(** X16.  A statement is not spliced into a template.  The object a nested
    [sql] call returns is interpolated like any object: the text
    [query = ?, params = ?] and two parameters, the nested query text and
    the nested parameter array.  Both builds. *)
Theorem sql_nested_statement (nested : Statement) (str1 str2 : string) :
  Dist.sql [str1; str2] [statement_object nested]
  = (str1 ++ "query = ?, params = ?" ++ str2,
     [VStr (query nested); VArr (params nested)])
  /\ Legacy.sql [str1; str2] [statement_object nested]
     = (str1 ++ "query = ?, params = ?" ++ str2,
        [VStr (query nested); VArr (params nested)]).
Proof.
  unfold Dist.sql, Legacy.sql, Js.reduce; simpl.
  unfold Dist.sql_step, Legacy.sql_step; simpl.
  now rewrite append_assoc.
Qed.

(** X17.  In [src/index.js] a [Raw], and so every fragment [raw], [join],
    [orderBy], [groupBy], [limit] and [caseWhen] return, is not spliced:
    interpolated anywhere in a template it adds one marker after the segment
    before it and is itself bound as the parameter. *)
Theorem legacy_raw_is_bound
        (strs1 strs2 : list string) (str : string)
        (vals1 vals2 : list Value) (fragment : Value) :
  List.length vals1 = List.length strs1 ->
  is_raw fragment = true ->
  Legacy.sql (strs1 ++ str :: strs2) (vals1 ++ fragment :: vals2)
  = (query (Legacy.sql strs1 vals1) ++ str ++ "?"
       ++ query (Legacy.sql strs2 vals2),
     (params (Legacy.sql strs1 vals1) ++ [fragment]
       ++ params (Legacy.sql strs2 vals2))%list).
Proof.
  intros Hlen Hraw. destruct fragment; try discriminate.
  now rewrite legacy_sql_middle by (exact Hlen || reflexivity).
Qed.

Lemma legacy_raw_is_bound_witness :
  (List.length (@nil Value) = List.length (@nil string)
   /\ is_raw (Clauses.groupBy (Clauses.FieldName "department")) = true)
  /\ Legacy.sql ["SELECT department, COUNT(*) as count FROM users "; ""]
                [Clauses.groupBy (Clauses.FieldName "department")]
     = ("SELECT department, COUNT(*) as count FROM users ?",
        [VRaw "GROUP BY department" None]).
Proof.
  split; [split; reflexivity|].
  exact (legacy_raw_is_bound [] [""] "SELECT department, COUNT(*) as count FROM users "
                             [] [] (Clauses.groupBy (Clauses.FieldName "department"))
                             eq_refl eq_refl).
Defined.

(** ** Sequences of calls on an accumulator *)

Lemma dist_queries_app ts1 ts2 :
  dist_queries (ts1 ++ ts2) = (dist_queries ts1 ++ dist_queries ts2)%list.
Proof. unfold dist_queries. apply map_app. Qed.

Lemma dist_params_app ts1 ts2 :
  dist_params (ts1 ++ ts2) = (dist_params ts1 ++ dist_params ts2)%list.
Proof. unfold dist_params. now rewrite map_app, concat_app. Qed.

Lemma legacy_queries_app ts1 ts2 :
  legacy_queries (ts1 ++ ts2) = (legacy_queries ts1 ++ legacy_queries ts2)%list.
Proof. unfold legacy_queries. apply map_app. Qed.

Lemma legacy_params_app ts1 ts2 :
  legacy_params (ts1 ++ ts2) = (legacy_params ts1 ++ legacy_params ts2)%list.
Proof. unfold legacy_params. now rewrite map_app, concat_app. Qed.

Lemma dist_calls_from (ops : list Op) : forall before,
  dist_calls ops (mkTx (dist_queries before) (dist_params before))
  = Returns tt (mkTx (dist_queries (pending before ops))
                     (dist_params (pending before ops))).
Proof.
  induction ops as [|[strings values| |] ops IH]; intros before; simpl.
  - reflexivity.
  - unfold bind, Dist.add; simpl.
    destruct (Dist.sql strings values) as [q p] eqn:E.
    rewrite <- IH, dist_queries_app, dist_params_app.
    unfold dist_queries, dist_params; simpl. rewrite E; simpl.
    now rewrite app_nil_r.
  - unfold bind, Dist.commit, ret; simpl. apply IH.
  - unfold bind, Dist.rollback. apply (IH []).
Qed.

(** X18.  Whatever sequence of [add], [commit] and [rollback] calls an
    accumulator of the compiled build has gone through, a [commit()] returns
    the statements added since the last [rollback()] (all of them if there
    was none), joined in the order they were added; earlier [commit()] calls
    change nothing. *)
Theorem transaction_after_calls (ops : list Op) :
  (dist_calls ops ;; Dist.commit)%call Dist.transaction
  = Returns (Js.join (dist_queries (pending [] ops)) "; ",
             dist_params (pending [] ops))
            (mkTx (dist_queries (pending [] ops))
                  (dist_params (pending [] ops))).
Proof.
  unfold bind. change Dist.transaction with (mkTx (dist_queries []) (dist_params [])).
  now rewrite dist_calls_from.
Qed.

(** X19.  Committing two non-empty batches added one after the other gives
    the text of the first batch, a semicolon and a space, and the text of
    the second, with the parameters of the first followed by those of the
    second.  Both builds. *)
Theorem transaction_batches (batch1 batch2 : list (list string * list Value)) :
  batch1 <> [] -> batch2 <> [] ->
  (Dist.add_all (batch1 ++ batch2) ;; Dist.commit)%call Dist.transaction
  = Returns (Js.join (dist_queries batch1) "; " ++ "; "
               ++ Js.join (dist_queries batch2) "; ",
             (dist_params batch1 ++ dist_params batch2)%list)
            (mkTx (dist_queries batch1 ++ dist_queries batch2)
                  (dist_params batch1 ++ dist_params batch2))
  /\ (Legacy.add_all (batch1 ++ batch2) ;; Legacy.commit)%call Legacy.transaction
     = Returns (Js.join (legacy_queries batch1) "; " ++ "; "
                  ++ Js.join (legacy_queries batch2) "; ",
                (legacy_params batch1 ++ legacy_params batch2)%list)
               (mkTx (legacy_queries batch1 ++ legacy_queries batch2)
                     (legacy_params batch1 ++ legacy_params batch2)).
Proof.
  intros H1 H2. split; unfold bind.
  - rewrite dist_add_all_from. unfold Dist.commit; simpl.
    rewrite dist_queries_app, dist_params_app, join_app; [reflexivity | |].
    + destruct batch1; [contradiction | discriminate].
    + destruct batch2; [contradiction | discriminate].
  - rewrite legacy_add_all_from. unfold Legacy.commit; simpl.
    rewrite legacy_queries_app, legacy_params_app, join_app; [reflexivity | |].
    + destruct batch1; [contradiction | discriminate].
    + destruct batch2; [contradiction | discriminate].
Qed.

Lemma transaction_batches_witness :
  ([(["INSERT INTO users (name) VALUES ("; ")"], [VStr "John"])] <> []
   /\ [(["UPDATE stats SET count = count + 1"], @nil Value)] <> [])
  /\ (Dist.add_all [(["INSERT INTO users (name) VALUES ("; ")"], [VStr "John"]);
                    (["UPDATE stats SET count = count + 1"], [])] ;;
      Dist.commit)%call Dist.transaction
     = Returns ("INSERT INTO users (name) VALUES (?); UPDATE stats SET count = count + 1",
                [VStr "John"])
               (mkTx ["INSERT INTO users (name) VALUES (?)";
                      "UPDATE stats SET count = count + 1"]
                     [VStr "John"]).
Proof.
  split; [split; discriminate|].
  refine (proj1 (transaction_batches
                   [(["INSERT INTO users (name) VALUES ("; ")"], [VStr "John"])]
                   [(["UPDATE stats SET count = count + 1"], [])] _ _));
    discriminate.
Defined.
------------------------------------------------
◆ Task prompt
Type out the listing again with nothing changed.

◆ Response for this exercise
(** X16.  A statement is not spliced into a template.  The object a nested
    [sql] call returns is interpolated like any object: the text
    [query = ?, params = ?] and two parameters, the nested query text and
    the nested parameter array.  Both builds. *)
Theorem sql_nested_statement (nested : Statement) (str1 str2 : string) :
  Dist.sql [str1; str2] [statement_object nested]
  = (str1 ++ "query = ?, params = ?" ++ str2,
     [VStr (query nested); VArr (params nested)])
  /\ Legacy.sql [str1; str2] [statement_object nested]
     = (str1 ++ "query = ?, params = ?" ++ str2,
        [VStr (query nested); VArr (params nested)]).
Proof.
  unfold Dist.sql, Legacy.sql, Js.reduce; simpl.
  unfold Dist.sql_step, Legacy.sql_step; simpl.
  now rewrite append_assoc.
Qed.

(** X17.  In [src/index.js] a [Raw], and so every fragment [raw], [join],
    [orderBy], [groupBy], [limit] and [caseWhen] return, is not spliced:
    interpolated anywhere in a template it adds one marker after the segment
    before it and is itself bound as the parameter. *)
Theorem legacy_raw_is_bound
        (strs1 strs2 : list string) (str : string)
        (vals1 vals2 : list Value) (fragment : Value) :
  List.length vals1 = List.length strs1 ->
  is_raw fragment = true ->
  Legacy.sql (strs1 ++ str :: strs2) (vals1 ++ fragment :: vals2)
  = (query (Legacy.sql strs1 vals1) ++ str ++ "?"
       ++ query (Legacy.sql strs2 vals2),
     (params (Legacy.sql strs1 vals1) ++ [fragment]
       ++ params (Legacy.sql strs2 vals2))%list).
Proof.
  intros Hlen Hraw. destruct fragment; try discriminate.
  now rewrite legacy_sql_middle by (exact Hlen || reflexivity).
Qed.

Lemma legacy_raw_is_bound_witness :
  (List.length (@nil Value) = List.length (@nil string)
   /\ is_raw (Clauses.groupBy (Clauses.FieldName "department")) = true)
  /\ Legacy.sql ["SELECT department, COUNT(*) as count FROM users "; ""]
                [Clauses.groupBy (Clauses.FieldName "department")]
     = ("SELECT department, COUNT(*) as count FROM users ?",
        [VRaw "GROUP BY department" None]).
Proof.
  split; [split; reflexivity|].
  exact (legacy_raw_is_bound [] [""] "SELECT department, COUNT(*) as count FROM users "
                             [] [] (Clauses.groupBy (Clauses.FieldName "department"))
                             eq_refl eq_refl).
Defined.

(** ** Sequences of calls on an accumulator *)

Lemma dist_queries_app ts1 ts2 :
  dist_queries (ts1 ++ ts2) = (dist_queries ts1 ++ dist_queries ts2)%list.
Proof. unfold dist_queries. apply map_app. Qed.

Lemma dist_params_app ts1 ts2 :
  dist_params (ts1 ++ ts2) = (dist_params ts1 ++ dist_params ts2)%list.
Proof. unfold dist_params. now rewrite map_app, concat_app. Qed.

Lemma legacy_queries_app ts1 ts2 :
  legacy_queries (ts1 ++ ts2) = (legacy_queries ts1 ++ legacy_queries ts2)%list.
Proof. unfold legacy_queries. apply map_app. Qed.

Lemma legacy_params_app ts1 ts2 :
  legacy_params (ts1 ++ ts2) = (legacy_params ts1 ++ legacy_params ts2)%list.
Proof. unfold legacy_params. now rewrite map_app, concat_app. Qed.

Lemma dist_calls_from (ops : list Op) : forall before,
  dist_calls ops (mkTx (dist_queries before) (dist_params before))
  = Returns tt (mkTx (dist_queries (pending before ops))
                     (dist_params (pending before ops))).
Proof.
  induction ops as [|[strings values| |] ops IH]; intros before; simpl.
  - reflexivity.
  - unfold bind, Dist.add; simpl.
    destruct (Dist.sql strings values) as [q p] eqn:E.
    rewrite <- IH, dist_queries_app, dist_params_app.
    unfold dist_queries, dist_params; simpl. rewrite E; simpl.
    now rewrite app_nil_r.
  - unfold bind, Dist.commit, ret; simpl. apply IH.
  - unfold bind, Dist.rollback. apply (IH []).
Qed.

(** X18.  Whatever sequence of [add], [commit] and [rollback] calls an
    accumulator of the compiled build has gone through, a [commit()] returns
    the statements added since the last [rollback()] (all of them if there
    was none), joined in the order they were added; earlier [commit()] calls
    change nothing. *)
Theorem transaction_after_calls (ops : list Op) :
  (dist_calls ops ;; Dist.commit)%call Dist.transaction
  = Returns (Js.join (dist_queries (pending [] ops)) "; ",
             dist_params (pending [] ops))
            (mkTx (dist_queries (pending [] ops))
                  (dist_params (pending [] ops))).
Proof.
  unfold bind. change Dist.transaction with (mkTx (dist_queries []) (dist_params [])).
  now rewrite dist_calls_from.
Qed.

(** X19.  Committing two non-empty batches added one after the other gives
    the text of the first batch, a semicolon and a space, and the text of
    the second, with the parameters of the first followed by those of the
    second.  Both builds. *)
Theorem transaction_batches (batch1 batch2 : list (list string * list Value)) :
  batch1 <> [] -> batch2 <> [] ->
  (Dist.add_all (batch1 ++ batch2) ;; Dist.commit)%call Dist.transaction
  = Returns (Js.join (dist_queries batch1) "; " ++ "; "
               ++ Js.join (dist_queries batch2) "; ",
             (dist_params batch1 ++ dist_params batch2)%list)
            (mkTx (dist_queries batch1 ++ dist_queries batch2)
                  (dist_params batch1 ++ dist_params batch2))
  /\ (Legacy.add_all (batch1 ++ batch2) ;; Legacy.commit)%call Legacy.transaction
     = Returns (Js.join (legacy_queries batch1) "; " ++ "; "
                  ++ Js.join (legacy_queries batch2) "; ",
                (legacy_params batch1 ++ legacy_params batch2)%list)
               (mkTx (legacy_queries batch1 ++ legacy_queries batch2)
                     (legacy_params batch1 ++ legacy_params batch2)).
Proof.
  intros H1 H2. split; unfold bind.
  - rewrite dist_add_all_from. unfold Dist.commit; simpl.
    rewrite dist_queries_app, dist_params_app, join_app; [reflexivity | |].
    + destruct batch1; [contradiction | discriminate].
    + destruct batch2; [contradiction | discriminate].
  - rewrite legacy_add_all_from. unfold Legacy.commit; simpl.
    rewrite legacy_queries_app, legacy_params_app, join_app; [reflexivity | |].
    + destruct batch1; [contradiction | discriminate].
    + destruct batch2; [contradiction | discriminate].
Qed.

Lemma transaction_batches_witness :
  ([(["INSERT INTO users (name) VALUES ("; ")"], [VStr "John"])] <> []
   /\ [(["UPDATE stats SET count = count + 1"], @nil Value)] <> [])
  /\ (Dist.add_all [(["INSERT INTO users (name) VALUES ("; ")"], [VStr "John"]);
                    (["UPDATE stats SET count = count + 1"], [])] ;;
      Dist.commit)%call Dist.transaction
     = Returns ("INSERT INTO users (name) VALUES (?); UPDATE stats SET count = count + 1",
                [VStr "John"])
               (mkTx ["INSERT INTO users (name) VALUES (?)";
                      "UPDATE stats SET count = count + 1"]
                     [VStr "John"]).
Proof.
  split; [split; discriminate|].
  refine (proj1 (transaction_batches
                   [(["INSERT INTO users (name) VALUES ("; ")"], [VStr "John"])]
                   [(["UPDATE stats SET count = count + 1"], [])] _ _));
    discriminate.
Defined.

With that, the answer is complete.